Given data:
(* ===== verification/Router.v ===== *)
(** The page: the hash router of src/apps/frontend/client/router.ts with the
    routes src/apps/frontend/client/main.ts registers. Setting the location's
    hash makes the browser render again when the hash has changed. *)
From S2P Require Import Prelude Async JsString Encoding Errors Store Evolution Http Client.
From stdpp Require Import base gmap strings list relations.
From Stdlib Require Import ZArith Ascii.
Local Open Scope string_scope.
Local Open Scope list_scope.
Local Open Scope Z_scope.

(** * The location *)

(** [s.replace(/^\/+/, '')] *)
Fixpoint strip_leading (s : string) : string :=
  match s with
  | String c rest => if Ascii.eqb c "/" then strip_leading rest else s
  | EmptyString => EmptyString
  end.

Definition defaultRoute : string := "/login".

(** [location.hash = s] then [location.hash]: the fragment with its "#", or
    nothing. The strings the program sets need no escape in a fragment. *)
Definition hash_of (s : string) : string :=
  match s with
  | EmptyString | String "#" EmptyString => ""
  | String "#" _ => s
  | _ => "#" +:+ s
  end.

(** [Router.parse] *)
Definition parse (hash : string) : string * list (string * string) :=
  let hash := match strip_leading (slice_from 1 hash) with EmptyString => defaultRoute | h => h end in
  match split_on "?" hash with
  | pathPart :: rest => ("/" +:+ strip_slashes pathPart, search_params (default "" (head rest)))
  | [] => ("/", [])
  end.

(** * The views *)

Inductive View := LoginView | RegisterView | MfaView | ResetView | AccountView.

(** The routes of src/apps/frontend/client/main.ts. *)
Definition routes : list (string * View) :=
  [("/login", LoginView); ("/register", RegisterView); ("/mfa", MfaView); ("/reset", ResetView);
   ("/account", AccountView)].

(** What a view shows. *)
Inductive Page :=
  | LoginPage | RegisterPage | MfaPage (challenge : string) | ForgotPage | ResetPage (token : string)
  | AccountPage.
#[export] Instance Page_eq_dec : EqDecision Page.
Proof. solve_decision. Defined.

Definition route_of (path : string) : option View := snd <$> sql_first (λ r, r.1 = path) routes.

Definition publicOnly (path : string) : bool := includes ["/login"; "/register"] path.

(** A view, or the path it navigates to instead: [makeMfa], [makeReset] and
    [makeAccount] read the parameters and the stored token. *)
Definition view_page (v : View) (params : list (string * string)) (has_token : bool) : string + Page :=
  match v with
  | LoginView => inr LoginPage
  | RegisterView => inr RegisterPage
  | MfaView => inr (MfaPage (default "" (param_of params "challenge")))
  | ResetView =>
      match truthy (param_of params "token") with
      | Some token => inr (ResetPage token)
      | None => inr ForgotPage
      end
  | AccountView => if has_token then inr AccountPage else inl "/login"
  end.

(** [Router.render]: a new location or a page. *)
Definition render (storage : gmap string string) (hash : string) : string + Page :=
  let '(path, params) := parse hash in
  let has_token := bool_decide (is_Some (storage !! ACCESS_KEY)) in
  match route_of path with
  | None => inl defaultRoute
  | Some v => if publicOnly path && has_token then inl "/account" else view_page v params has_token
  end.

(** The events a location sets off: a hash that changes is rendered again.
    [None] when the fuel runs out. *)
Fixpoint settle_at (fuel : nat) (storage : gmap string string) (hash : string) (shown : option Page)
    : option (option Page * string) :=
  match render storage hash with
  | inr p => Some (Some p, hash)
  | inl path =>
      if bool_decide (hash_of path = hash) then Some (shown, hash)
      else match fuel with
           | O => None
           | S fuel => settle_at fuel storage (hash_of path) shown
           end
  end.

Section page.
Context {N : Type}.

(** [Router.navigate], and what follows. *)
Definition navigate (path : string) : B N () :=
  writes (λ b,
    if bool_decide (br_hash b = "#" +:+ path) then
      match render (br_storage b) (br_hash b) with
      | inl p => b <| br_hash := hash_of p |>
      | inr _ => b
      end
    else b <| br_hash := hash_of path |>).

(** The start of src/apps/frontend/client/main.ts. *)
Definition boot : B N () :=
  has ← hasAccessToken;
  writes (λ b,
    if (has : bool) && includes [""; "#"; "#/login"] (br_hash b)
    then b <| br_hash := hash_of "/account" |> else b).
End page.

(** * The router settles *)

Lemma hash_of_path s : hash_of (String "/" s) = "#" +:+ String "/" s.
Proof. done. Qed.

Lemma render_login storage :
  render storage "#/login" = if bool_decide (is_Some (storage !! ACCESS_KEY)) then inl "/account" else inr LoginPage.
Proof. done. Qed.

Lemma render_account storage :
  render storage "#/account" =
    if bool_decide (is_Some (storage !! ACCESS_KEY)) then inr AccountPage else inl "/login".
Proof. done. Qed.

(** A redirect goes to the login or to the account, and to the account only
    with a token. *)
Lemma render_redirect storage hash path :
  render storage hash = inl path → path = "/login" ∨ (path = "/account" ∧ is_Some (storage !! ACCESS_KEY)).
Proof.
  unfold render. destruct (parse hash) as [p params].
  destruct (route_of p) as [v|]; [|intros [= <-]; by left]. case_bool_decide as Ht.
  - destruct (publicOnly p); [intros [= <-]; by right|].
    unfold view_page. destruct v; try done. by destruct (truthy _).
  - rewrite andb_false_r. destruct v; try done; [|intros [= <-]; by left].
    unfold view_page. by destruct (truthy _).
Qed.

(** The page fits the token. *)
Definition page_allowed (storage : gmap string string) (p : Page) : Prop :=
  match p with
  | LoginPage | RegisterPage => storage !! ACCESS_KEY = None
  | AccountPage => is_Some (storage !! ACCESS_KEY)
  | _ => True
  end.

Lemma route_public path v :
  route_of path = Some v → publicOnly path = match v with LoginView | RegisterView => true | _ => false end.
Proof.
  unfold route_of. destruct (sql_first _ routes) as [r|] eqn:Hr; [|done]. intros [= <-].
  apply sql_first_Some in Hr as [<- Hin]. revert r Hin. apply Forall_forall. repeat constructor.
Qed.

Lemma render_allowed storage hash p : render storage hash = inr p → page_allowed storage p.
Proof.
  unfold render. destruct (parse hash) as [path params]. destruct (route_of path) as [v|] eqn:Hv; [|done].
  rewrite (route_public _ _ Hv). case_bool_decide as Ht; [|apply eq_None_not_Some in Ht];
    destruct v; simpl; try destruct (truthy _); intros; by simplify_eq.
Qed.

(** The page that is shown in the end. *)
Lemma settles storage hash shown :
  ∃ p h, settle_at 2 storage hash shown = Some (Some p, h) ∧ render storage h = inr p.
Proof.
  cbn [settle_at]. destruct (render storage hash) as [path|p] eqn:Hr; [|by eexists _, _].
  destruct (render_redirect _ _ _ Hr) as [->|[-> Ht]].
  - change (hash_of "/login") with "#/login". rewrite render_login.
    destruct (bool_decide ("#/login" = hash)) eqn:Heq;
      [apply bool_decide_eq_true in Heq|clear Heq; case_bool_decide as Ht].
    + subst hash. rewrite render_login in Hr. destruct (bool_decide _); by inversion Hr.
    + change (hash_of "/account") with "#/account". cbn [settle_at].
      change (bool_decide ("#/account" = "#/login")) with false. cbv iota.
      rewrite render_account, (bool_decide_eq_true_2 (is_Some _)) by done. eexists _, _. split; [reflexivity|]. by rewrite render_account, (bool_decide_eq_true_2 (is_Some _)).
    + eexists _, _. split; [reflexivity|]. by rewrite render_login, bool_decide_eq_false_2.
  - change (hash_of "/account") with "#/account". cbn [settle_at]. rewrite render_account, (bool_decide_eq_true_2 (is_Some _)) by done.
    destruct (bool_decide ("#/account" = hash)) eqn:Heq.
    + apply bool_decide_eq_true in Heq. subst hash. rewrite render_account, (bool_decide_eq_true_2 (is_Some _)) in Hr by done. discriminate.
    + eexists _, _. split; [reflexivity|]. by rewrite render_account, (bool_decide_eq_true_2 (is_Some _)).
Qed.

Lemma settle_more fuel more storage hash shown r :
  settle_at fuel storage hash shown = Some r → settle_at (fuel + more) storage hash shown = Some r.
Proof.
  revert hash. induction fuel as [|fuel IH]; intros hash; simpl.
  - destruct more as [|more]; [done|]. simpl. destruct (render storage hash); [|done].
    by destruct (bool_decide _).
  - destruct (render storage hash); [|done]. destruct (bool_decide _); [done|]. apply IH.
Qed.

(** C18: The router always settles. Whatever the location says and whatever is
    stored, after at most two redirects a page is shown that renders from its
    location without any further redirect: the login and the registration
    only without a token, the account only with one. *)
Theorem router_settles (storage : gmap string string) (hash : string) (shown : option Page) :
  ∃ p h, (∀ fuel, settle_at (S (S fuel)) storage hash shown = Some (Some p, h)) ∧
    render storage h = inr p ∧ page_allowed storage p.
Proof.
  destruct (settles storage hash shown) as (p & h & Hs & Hr). exists p, h. split; [|split; [exact Hr|by eapply render_allowed]].
  intros fuel. by apply (settle_more 2).
Qed.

Work instruction:
State the number of lines in the listing above that include "ResetView", and add nothing else.

Result:
3